**Exercise requirements:** I would like every line of the records below that contains the word "list" copied.
⁂
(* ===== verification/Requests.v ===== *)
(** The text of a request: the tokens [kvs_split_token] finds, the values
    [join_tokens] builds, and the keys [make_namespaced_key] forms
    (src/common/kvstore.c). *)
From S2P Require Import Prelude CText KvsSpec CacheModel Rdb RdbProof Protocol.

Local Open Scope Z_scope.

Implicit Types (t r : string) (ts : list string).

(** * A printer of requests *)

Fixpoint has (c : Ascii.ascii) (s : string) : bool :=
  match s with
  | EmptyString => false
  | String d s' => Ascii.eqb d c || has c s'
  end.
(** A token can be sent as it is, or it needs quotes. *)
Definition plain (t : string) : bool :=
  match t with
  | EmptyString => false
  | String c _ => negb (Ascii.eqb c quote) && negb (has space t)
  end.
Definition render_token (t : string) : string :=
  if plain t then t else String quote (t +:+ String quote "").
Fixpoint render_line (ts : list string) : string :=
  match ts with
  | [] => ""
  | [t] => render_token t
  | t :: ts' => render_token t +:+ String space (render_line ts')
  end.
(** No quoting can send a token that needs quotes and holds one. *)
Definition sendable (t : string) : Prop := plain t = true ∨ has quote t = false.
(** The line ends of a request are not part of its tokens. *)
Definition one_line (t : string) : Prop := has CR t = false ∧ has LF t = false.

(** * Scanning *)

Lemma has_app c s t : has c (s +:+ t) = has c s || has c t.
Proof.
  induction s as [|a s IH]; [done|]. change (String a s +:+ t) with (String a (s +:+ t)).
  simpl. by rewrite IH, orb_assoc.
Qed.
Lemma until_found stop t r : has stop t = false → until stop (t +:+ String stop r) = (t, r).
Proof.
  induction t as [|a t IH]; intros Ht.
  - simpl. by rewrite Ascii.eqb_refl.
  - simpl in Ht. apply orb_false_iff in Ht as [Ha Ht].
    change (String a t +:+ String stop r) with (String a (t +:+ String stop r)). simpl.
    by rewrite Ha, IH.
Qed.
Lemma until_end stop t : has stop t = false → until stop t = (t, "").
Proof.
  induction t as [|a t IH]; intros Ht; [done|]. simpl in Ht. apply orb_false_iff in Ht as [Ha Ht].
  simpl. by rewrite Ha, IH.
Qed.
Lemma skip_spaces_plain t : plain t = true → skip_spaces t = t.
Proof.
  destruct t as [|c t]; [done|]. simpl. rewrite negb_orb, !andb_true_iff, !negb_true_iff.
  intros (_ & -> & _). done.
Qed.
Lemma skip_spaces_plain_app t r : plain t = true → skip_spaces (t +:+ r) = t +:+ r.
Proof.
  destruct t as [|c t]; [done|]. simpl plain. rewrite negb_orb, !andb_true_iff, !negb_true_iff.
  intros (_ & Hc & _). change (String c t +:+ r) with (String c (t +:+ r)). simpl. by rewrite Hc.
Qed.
⁂
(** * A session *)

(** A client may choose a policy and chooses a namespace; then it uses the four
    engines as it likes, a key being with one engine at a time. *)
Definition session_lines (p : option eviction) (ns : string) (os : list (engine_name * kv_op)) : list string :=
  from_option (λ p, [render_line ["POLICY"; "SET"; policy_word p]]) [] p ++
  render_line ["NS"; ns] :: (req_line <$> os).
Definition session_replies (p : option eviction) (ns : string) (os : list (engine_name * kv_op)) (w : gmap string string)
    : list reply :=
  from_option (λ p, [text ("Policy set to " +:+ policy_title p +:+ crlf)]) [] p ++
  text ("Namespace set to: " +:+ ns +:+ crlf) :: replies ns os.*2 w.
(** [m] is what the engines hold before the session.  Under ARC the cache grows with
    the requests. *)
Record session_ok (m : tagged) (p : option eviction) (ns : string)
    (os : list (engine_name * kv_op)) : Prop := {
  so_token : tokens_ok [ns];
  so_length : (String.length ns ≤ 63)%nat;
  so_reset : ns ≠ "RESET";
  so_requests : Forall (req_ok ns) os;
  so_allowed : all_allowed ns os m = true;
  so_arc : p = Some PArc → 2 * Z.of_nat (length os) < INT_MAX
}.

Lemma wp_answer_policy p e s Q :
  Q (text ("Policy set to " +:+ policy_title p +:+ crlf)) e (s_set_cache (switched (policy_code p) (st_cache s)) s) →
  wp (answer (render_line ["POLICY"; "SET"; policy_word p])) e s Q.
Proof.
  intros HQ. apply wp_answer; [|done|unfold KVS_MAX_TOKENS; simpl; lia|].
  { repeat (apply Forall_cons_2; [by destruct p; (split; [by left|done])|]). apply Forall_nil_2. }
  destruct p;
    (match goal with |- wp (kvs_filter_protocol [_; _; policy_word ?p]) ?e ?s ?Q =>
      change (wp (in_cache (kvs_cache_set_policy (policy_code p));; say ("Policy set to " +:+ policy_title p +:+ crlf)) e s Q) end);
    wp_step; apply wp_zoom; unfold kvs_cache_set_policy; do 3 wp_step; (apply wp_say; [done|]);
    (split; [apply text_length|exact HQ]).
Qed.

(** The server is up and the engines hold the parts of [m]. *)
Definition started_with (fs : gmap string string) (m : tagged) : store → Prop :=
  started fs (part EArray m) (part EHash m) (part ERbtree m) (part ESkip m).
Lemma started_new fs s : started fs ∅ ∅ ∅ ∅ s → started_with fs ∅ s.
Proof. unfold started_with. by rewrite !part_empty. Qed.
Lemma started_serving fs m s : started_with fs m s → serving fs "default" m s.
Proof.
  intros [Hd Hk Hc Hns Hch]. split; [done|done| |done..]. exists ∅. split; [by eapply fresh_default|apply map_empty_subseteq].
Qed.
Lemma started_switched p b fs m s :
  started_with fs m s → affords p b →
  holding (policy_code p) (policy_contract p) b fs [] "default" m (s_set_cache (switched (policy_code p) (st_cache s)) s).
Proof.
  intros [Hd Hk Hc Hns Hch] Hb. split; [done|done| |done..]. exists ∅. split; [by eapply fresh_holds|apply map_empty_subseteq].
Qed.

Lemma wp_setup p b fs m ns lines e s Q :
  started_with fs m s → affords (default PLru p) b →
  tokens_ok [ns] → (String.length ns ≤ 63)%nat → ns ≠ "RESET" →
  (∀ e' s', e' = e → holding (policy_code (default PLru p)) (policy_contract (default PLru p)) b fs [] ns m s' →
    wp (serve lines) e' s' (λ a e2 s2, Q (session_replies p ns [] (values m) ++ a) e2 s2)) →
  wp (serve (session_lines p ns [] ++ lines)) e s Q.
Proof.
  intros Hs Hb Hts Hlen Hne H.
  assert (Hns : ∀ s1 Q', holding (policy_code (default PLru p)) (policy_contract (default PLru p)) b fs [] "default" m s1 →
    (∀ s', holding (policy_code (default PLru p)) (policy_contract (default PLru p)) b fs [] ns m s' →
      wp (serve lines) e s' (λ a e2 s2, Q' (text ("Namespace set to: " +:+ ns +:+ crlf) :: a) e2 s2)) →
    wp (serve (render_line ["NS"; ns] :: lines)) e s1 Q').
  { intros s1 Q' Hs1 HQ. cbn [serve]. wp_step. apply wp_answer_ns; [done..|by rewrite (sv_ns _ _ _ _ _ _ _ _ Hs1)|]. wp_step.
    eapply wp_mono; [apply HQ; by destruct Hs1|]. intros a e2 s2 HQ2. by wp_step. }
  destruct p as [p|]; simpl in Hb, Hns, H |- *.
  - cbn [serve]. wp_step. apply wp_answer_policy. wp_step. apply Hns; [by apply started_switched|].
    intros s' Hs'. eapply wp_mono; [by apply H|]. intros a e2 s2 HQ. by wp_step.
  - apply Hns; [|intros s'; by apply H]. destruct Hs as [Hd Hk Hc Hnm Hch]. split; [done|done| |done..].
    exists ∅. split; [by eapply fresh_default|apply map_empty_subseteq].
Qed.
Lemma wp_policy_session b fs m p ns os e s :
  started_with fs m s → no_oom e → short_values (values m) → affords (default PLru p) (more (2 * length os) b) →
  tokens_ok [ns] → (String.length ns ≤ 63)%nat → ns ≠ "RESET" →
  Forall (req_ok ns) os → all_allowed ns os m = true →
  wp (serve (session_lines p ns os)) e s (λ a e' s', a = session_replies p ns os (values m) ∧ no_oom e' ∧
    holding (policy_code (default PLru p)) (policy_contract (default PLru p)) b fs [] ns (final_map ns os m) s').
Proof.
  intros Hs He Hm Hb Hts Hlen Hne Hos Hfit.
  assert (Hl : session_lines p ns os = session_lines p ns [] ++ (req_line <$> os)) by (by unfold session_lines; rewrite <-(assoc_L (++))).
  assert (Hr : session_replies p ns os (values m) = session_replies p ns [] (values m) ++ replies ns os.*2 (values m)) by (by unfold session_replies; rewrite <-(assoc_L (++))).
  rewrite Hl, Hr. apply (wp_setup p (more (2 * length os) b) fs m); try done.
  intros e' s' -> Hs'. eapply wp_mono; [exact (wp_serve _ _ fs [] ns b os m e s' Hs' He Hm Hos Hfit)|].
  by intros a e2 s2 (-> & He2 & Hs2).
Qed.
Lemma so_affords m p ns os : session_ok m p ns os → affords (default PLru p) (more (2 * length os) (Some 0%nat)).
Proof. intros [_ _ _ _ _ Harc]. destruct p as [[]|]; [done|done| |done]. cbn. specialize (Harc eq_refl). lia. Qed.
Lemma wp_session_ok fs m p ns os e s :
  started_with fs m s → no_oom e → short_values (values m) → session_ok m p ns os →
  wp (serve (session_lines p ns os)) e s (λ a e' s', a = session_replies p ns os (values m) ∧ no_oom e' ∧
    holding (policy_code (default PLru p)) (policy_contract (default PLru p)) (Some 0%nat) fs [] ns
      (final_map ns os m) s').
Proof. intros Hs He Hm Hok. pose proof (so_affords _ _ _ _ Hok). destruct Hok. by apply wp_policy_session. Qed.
⁂
**Task solution:**
Implicit Types (t r : string) (ts : list string).
Fixpoint render_line (ts : list string) : string :=
Definition session_lines (p : option eviction) (ns : string) (os : list (engine_name * kv_op)) : list string :=
Definition session_replies (p : option eviction) (ns : string) (os : list (engine_name * kv_op)) (w : gmap string string)
    : list reply :=
    (os : list (engine_name * kv_op)) : Prop := {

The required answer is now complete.